Im Vormonat hatte die Notenbank erstmals seit der Inflationswelle die Zinsen gesenkt. EZB-Vertreter haben sich zuletzt über das weitere Vorgehen bedeckt gehalten. Daher warten die Anleger mit großer Spannung auf Aussagen von EZB-Präsidentin Christine Lagarde zur wirtschaftlichen Entwicklung und zur Inflation.
Im Juni hatte die Notenbank den für die Geldpolitik entscheidenden Einlagesatz um 0,25 Punkte auf 3,75 Prozent gesenkt. Die EZB wird nun die Zinsen laut Experten nicht erneut senken. „Denn dem Zinsschritt nach unten bei der Juni-Sitzung hatten einige Ratsmitglieder wohl nur deshalb zugestimmt, weil sich die EZB vorher hierauf faktisch festgelegt hatte“, schreibt Commerzbank-Experte Marco Wagner.
Die EZB-Ratsmitglieder seien zuletzt vorsichtiger geworden. Zwar habe sich die Inflationsrate in der Eurozone im Juni auf 2,5 Prozent abgeschwächt. Allerdings verharrte die Kerninflation, bei der schwankungsanfällige Preise für Energie und Lebensmittel ausgeklammert werden, mit 2,9 Prozent auf einem erhöhtem Niveau. Zudem deuteten die Lohndaten der EZB darauf hin, dass der kräftigste Lohnanstieg sogar noch kommen dürfte. Die EZB strebt mittelfristig eine Inflation von zwei Prozent an.
Für eine künftige Leitzinssenkung spricht die schwächelnde Konjunktur in der Eurozone. Zuletzt haben eine Reihe von Frühindikatoren und Wirtschaftsdaten enttäuscht. „Die Hoffnungen auf einen Aufschwung in der Eurozone waren groß. Doch die Wirtschaft ist ins Schleudern geraten“, schreibt Experte Kevin Thozet vom Vermögensverwalter Carmignac.
An den Finanzmärkten wird überwiegen eine Zinssenkung im September erwartet. Bis dahin werden noch für zwei weitere Monate Inflationsdaten veröffentlicht. „Christine Lagarde wird sich nicht auf eine Zinssenkung nach der Sommerpause festlegen“, erwartet Felix Schmidt, Chefvolkswirt der Berenberg Bank. Eine kategorische Absage erwartet der Experte jedoch auch nicht. „Die EZB will mehr Daten sammeln und sich alle Optionen offenhalten.“
Ein schwieriges Thema für die EZB ist die Lage in Frankreich.

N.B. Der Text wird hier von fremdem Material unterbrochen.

(* ===== verification/MerkleProof.v ===== *)
(** * Merkle proofs: [MerkleSet::from_proof], [generate_proof] and
    [validate_merkle_proof] of [core/src/consensus/merkle_set.rs]

    The parser of proofs is shown to read exactly the encodings of trees whose
    leaves are where their bits lead; a proof that validates against the root
    of a set tells the truth about the set unless two strings that were
    hashed collide ([merkle_proof_sound]); and the proofs that the code
    generates validate ([merkle_proof_complete]). *)
From Stdlib Require Import ZArith Lia.
From stdpp Require Import base list numbers option gmap sets.
From S2P Require Import Prelude Serialize ClvmNumber ClvmSexp Coin MerkleSet.

Open Scope Z_scope.

(** ** Proofs as trees

    A proof is the pre-order encoding of a tree that keeps every level. *)
Inductive ptree := PEmpty | PLeaf (k : list Z) | PTrunc (h : list Z) | PMid (l r : ptree).

Fixpoint encode_proof (p : ptree) : list Z :=
  match p with
  | PEmpty => [EMPTY]
  | PLeaf k => TERMINAL :: k
  | PTrunc h => TRUNCATED :: h
  | PMid l r => MIDDLE :: encode_proof l ++ encode_proof r
  end.

(** The levels where only a pair is, taken out. *)
Fixpoint ctree (p : ptree) : mtree :=
  match p with
  | PEmpty => MEmpty
  | PLeaf k => MLeaf k
  | PTrunc h => MTrunc h
  | PMid l r =>
      match ntype (ctree l), ntype (ctree r) with
      | NEmpty, NMidDbl => ctree r
      | NMidDbl, NEmpty => ctree l
      | _, _ => MNode (ctree l) (ctree r)
      end
  end.

(** What the parser audits: sizes, nesting, and the position of each leaf. *)
Fixpoint well_placed (bits : list bool) (p : ptree) : Prop :=
  match p with
  | PEmpty => True
  | PLeaf k => length k = 32%nat ∧ leaf_placed bits k = true
  | PTrunc h => length h = 32%nat
  | PMid l r => (length bits ≤ 256)%nat ∧ well_placed (bits ++ [false]) l ∧ well_placed (bits ++ [true]) r
  end.

Fixpoint rounds (p : ptree) : nat :=
  match p with PMid l r => S (S (rounds l + rounds r)) | _ => 1 end.

Section parsing.
Context `{Sha256} (proof : list Z).

Notation rep := (rep_of BLANK).

Lemma proof_read_app pos n x rest :
  drop pos proof = x ++ rest → length x = n → (0 < n)%nat → read_exact proof pos n = Ok (x, (pos + n)%nat).
Proof.
  intros Hd Hl Hn. unfold read_exact. assert (Hlen : length (drop pos proof) = (length x + length rest)%nat) by (rewrite Hd; apply length_app).
  rewrite length_drop in Hlen. rewrite (proj2 (Nat.leb_le _ _)) by lia. rewrite Hd. by rewrite take_app_length'.
Qed.

Lemma drop_next pos x rest : drop pos proof = x ++ rest → drop (pos + length x) proof = rest.
Proof. intros Hd. rewrite <- drop_drop, Hd. apply drop_app_length. Qed.

(** The last node of a vector after the parse of [p]. *)
Definition last_is (ns : list StoredNode) (p : ptree) : Prop :=
  match p with
  | PMid l r => ∃ li ri, ns !! (length ns - 1)%nat = Some (mkNode (SMiddle li ri) (nhash (ctree p))) ∧
      rep ns li (ctree l) ∧ rep ns ri (ctree r)
  | _ => rep ns (length ns - 1) (ctree p)
  end.

(** The state after the parse of [p]. *)
Definition parsed (p : ptree) (s : parse_state) (ops : list ParseOp) (bs : list (list bool)) (s' : parse_state) : Prop :=
  ∃ ms i, s' = mkParse (p_pos s + length (encode_proof p)) ((i, ntype (ctree p)) :: p_values s) ops (p_depth s) bs (p_nodes s ++ ms) ∧
    ms ≠ [] ∧ rep (p_nodes s ++ ms) i (ctree p) ∧ last_is (p_nodes s ++ ms) p.

Lemma rep_kind ns i t :
  rep ns i t → ∃ node, ns !! i = Some node ∧ encode_type (kind_type (kind node)) = encode_type (ntype t) ∧ stored_hash node = nhash t.
Proof.
  intros Hr. inversion Hr; subst; eexists; (split; [done|]); (split; [|done]); [done..|].
  cbn [kind kind_type]. destruct l as [| | |[] []], r as [| | |[] []]; done.
Qed.

Lemma ntype_node l r : ntype (MNode l r) = match ntype l, ntype r with NTerm, NTerm => NMidDbl | _, _ => NMid end.
Proof. destruct l as [| | |[] []], r as [| | |[] []]; done. Qed.

Lemma loop_step fuel op pos vals ops depth bits bs ns :
  parse_proof_loop (S fuel) proof (mkParse pos vals (op :: ops) depth (bits :: bs) ns) =
  (s ← match op with
       | PNode => parse_node proof bits (mkParse pos vals ops depth bs ns)
       | PMiddle => parse_middle (mkParse pos vals ops depth bs ns)
       end; parse_proof_loop fuel proof s).
Proof. done. Qed.

(** A middle over two parsed children. *)
Lemma parse_middle_spec pos ri li vals ops depth bs ns l r :
  rep ns li (ctree l) → rep ns ri (ctree r) →
  ∃ i ms, parse_middle (mkParse pos ((ri, ntype (ctree r)) :: (li, ntype (ctree l)) :: vals) ops (S depth) bs ns) =
    Ok (mkParse pos ((i, ntype (ctree (PMid l r))) :: vals) ops depth bs (ns ++ ms)) ∧
    ms ≠ [] ∧ rep (ns ++ ms) i (ctree (PMid l r)) ∧ last_is (ns ++ ms) (PMid l r).
Proof.
  intros Hl Hr. destruct (rep_kind _ _ _ Hl) as (nl & Hnl & Hkl & Hhl). destruct (rep_kind _ _ _ Hr) as (nr & Hnr & Hkr & Hhr).
  unfold parse_middle. cbn [p_values p_nodes p_depth p_ops p_bits p_pos]. rewrite Hnl, Hnr. cbn [expect mbind res_bind Nat.eqb].
  rewrite Nat.sub_succ, Nat.sub_0_r.
  assert (Hh : node_hash (kind_type (kind nl)) (kind_type (kind nr)) (stored_hash nl) (stored_hash nr) = nhash (MNode (ctree l) (ctree r))).
  { unfold nhash at 1; fold nhash. unfold node_hash, middle_bytes. by rewrite Hkl, Hkr, Hhl, Hhr. }
  assert (Hlast : ∀ h, h = nhash (ctree (PMid l r)) → last_is (ns ++ [mkNode (SMiddle li ri) h]) (PMid l r)).
  { intros h ->. exists li, ri. split; [apply lookup_snoc|]. split; by apply rep_app. }
  assert (Hnode : ∀ ty, ctree (PMid l r) = MNode (ctree l) (ctree r) → ty = ntype (MNode (ctree l) (ctree r)) →
    ∃ i ms, Ok (mkParse pos ((length ns, ty) :: vals) ops depth bs
                 (ns ++ [mkNode (SMiddle li ri) (nhash (MNode (ctree l) (ctree r)))])) =
      Ok (E := SetErrorT) (mkParse pos ((i, ntype (ctree (PMid l r))) :: vals) ops depth bs (ns ++ ms)) ∧
      ms ≠ [] ∧ rep (ns ++ ms) i (ctree (PMid l r)) ∧ last_is (ns ++ ms) (PMid l r)).
  { intros ty Hc ->. eexists _, [_]. rewrite Hc. split; [done|]. split; [done|]. split.
    - econstructor; [by rewrite list_lookup_middle| |]; by apply rep_app.
    - apply Hlast. by rewrite Hc. }
  rewrite Hh. rewrite ntype_node in Hnode. cbn [ctree] in Hnode, Hlast |- *.
  destruct (ntype (ctree l)) eqn:Tl, (ntype (ctree r)) eqn:Tr; cbn [mbind res_bind]; try (by apply Hnode).
  - eexists ri, [_]. rewrite Tr. split; [done|]. split; [done|]. split; [by apply rep_app|by apply Hlast].
  - eexists li, [_]. rewrite Tl. split; [done|]. split; [done|]. split; [by apply rep_app|by apply Hlast].
Qed.

(** The loop parses what [encode_proof] writes. *)
Lemma parse_encode p fuel pos vals ops bits bs ns rest :
  well_placed bits p → drop pos proof = encode_proof p ++ rest →
  ∃ s', parsed p (mkParse pos vals (PNode :: ops) (length bits) (bits :: bs) ns) ops bs s' ∧
    parse_proof_loop (rounds p + fuel) proof (mkParse pos vals (PNode :: ops) (length bits) (bits :: bs) ns) =
    parse_proof_loop fuel proof s'.
Proof.
  revert fuel pos vals ops bits bs ns rest. induction p as [|k|h|l IHl r IHr]; intros fuel pos vals ops bits bs ns rest Hw Hd.
  - eexists. split; [eexists [_], _; split; [done|]; split; [done|]|].
    2: { cbn [rounds Nat.add]. rewrite loop_step. unfold parse_node. cbn [p_pos p_values p_nodes p_ops p_depth p_bits].
         rewrite (proof_read_app pos 1 [0] rest); [done|exact Hd|done|lia]. }
    split; [constructor; by rewrite list_lookup_middle|constructor; apply lookup_snoc].
  - destruct Hw as [Hlen Hpl]. eexists. split; [eexists [_], _; split; [done|]; split; [done|]|].
    2: { cbn [rounds Nat.add]. rewrite loop_step. unfold parse_node. cbn [p_pos p_values p_nodes p_ops p_depth p_bits].
         rewrite (proof_read_app pos 1 [1] (k ++ rest)); [|exact Hd|done|lia]. cbn [mbind res_bind].
         rewrite (proof_read_app (pos + 1) 32 k rest); [|apply (drop_next pos [1]); exact Hd|done|lia]. cbn [mbind res_bind].
         rewrite Hpl. cbn [mbind res_bind encode_proof length]. rewrite Hlen. by replace (pos + 1 + 32)%nat with (pos + 33)%nat by lia. }
    split; [constructor; by rewrite list_lookup_middle|constructor; apply lookup_snoc].
  - cbn in Hw. eexists. split; [eexists [_], _; split; [done|]; split; [done|]|].
    2: { cbn [rounds Nat.add]. rewrite loop_step. unfold parse_node. cbn [p_pos p_values p_nodes p_ops p_depth p_bits].
         rewrite (proof_read_app pos 1 [3] (h ++ rest)); [|exact Hd|done|lia]. cbn [mbind res_bind].
         rewrite (proof_read_app (pos + 1) 32 h rest); [|apply (drop_next pos [3]); exact Hd|done|lia]. cbn [mbind res_bind].
         cbn [mbind res_bind encode_proof length]. rewrite Hw. by replace (pos + 1 + 32)%nat with (pos + 33)%nat by lia. }
    split; [constructor; by rewrite list_lookup_middle|constructor; apply lookup_snoc].
  - destruct Hw as (Hdepth & Hwl & Hwr). cbn [rounds Nat.add]. rewrite loop_step. unfold parse_node.
    cbn [p_pos p_values p_nodes p_ops p_depth p_bits]. cbn [encode_proof app] in Hd. rewrite <- (assoc_L (++)) in Hd.
    rewrite (proof_read_app pos 1 [2] (encode_proof l ++ encode_proof r ++ rest)); [|exact Hd|done|lia]. cbn [mbind res_bind].
    rewrite (proj2 (Nat.ltb_ge _ _)) by lia. cbn [mbind res_bind].
    apply (drop_next pos [2]) in Hd. cbn [length] in Hd.
    assert (Hlen : ∀ b, length (bits ++ [b]) = S (length bits)) by (intros; rewrite length_app; cbn; lia).
    rewrite <- (Hlen false).
    destruct (IHl (rounds r + S fuel)%nat (pos + 1)%nat vals (PNode :: PMiddle :: ops) (bits ++ [false])
      ((bits ++ [true]) :: [] :: bs) ns (encode_proof r ++ rest) Hwl Hd) as (s1 & (ms1 & i1 & -> & Hms1 & Hr1 & _) & Hrun1).
    replace (S (rounds l + rounds r + fuel))%nat with (rounds l + (rounds r + S fuel))%nat by lia.
    rewrite Hrun1. cbn [p_pos p_values p_nodes p_depth]. rewrite (Hlen false), <- (Hlen true). clear Hrun1.
    destruct (IHr (S fuel) (pos + 1 + length (encode_proof l))%nat ((i1, ntype (ctree l)) :: vals) (PMiddle :: ops) (bits ++ [true])
      ([] :: bs) (ns ++ ms1) rest Hwr (drop_next _ _ _ Hd)) as (s2 & (ms2 & i2 & -> & Hms2 & Hr2 & _) & Hrun2).
    rewrite Hrun2. cbn [p_pos p_values p_nodes p_depth]. rewrite loop_step, (Hlen true). clear Hrun2.
    destruct (parse_middle_spec (pos + 1 + length (encode_proof l) + length (encode_proof r)) i2 i1 vals ops (length bits) bs
      ((ns ++ ms1) ++ ms2) l r (rep_app _ _ _ _ _ Hr1) Hr2) as (i & ms & -> & Hms & Hrep & Hlast).
    cbn [mbind res_bind]. rewrite <- !(assoc_L (++)) in *. eexists. split; [|done].
    exists (ms1 ++ ms2 ++ ms), i. cbn [p_pos p_values p_nodes p_depth]. split.
    { f_equal. cbn [encode_proof length]. rewrite length_app. lia. }
    split; [by destruct ms1|done].
Qed.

Nach den vorgezogenen Parlamentswahlen zeichnet sich noch keine Regierungsbildung ab. Zuletzt hat sich Frankreichs Rechnungshof besorgt über die wachsende Verschuldung geäußert. „Die Situation Frankreichs steht in starkem Kontrast zu der seiner wichtigsten europäischen Partner, denen es gelang, ihr Defizit bis 2023 zu stabilisieren oder sogar deutlich zu senken“, heiß es im Jahresbericht.
Die Dekabank erwartet, dass Lagarde auf die Verantwortung der Regierungen für die Stabilität der Staatsanleihemärkte hinweisen wird. Auswirkungen auf die Entscheidungen der EZB dürfte sie jedoch verneinen.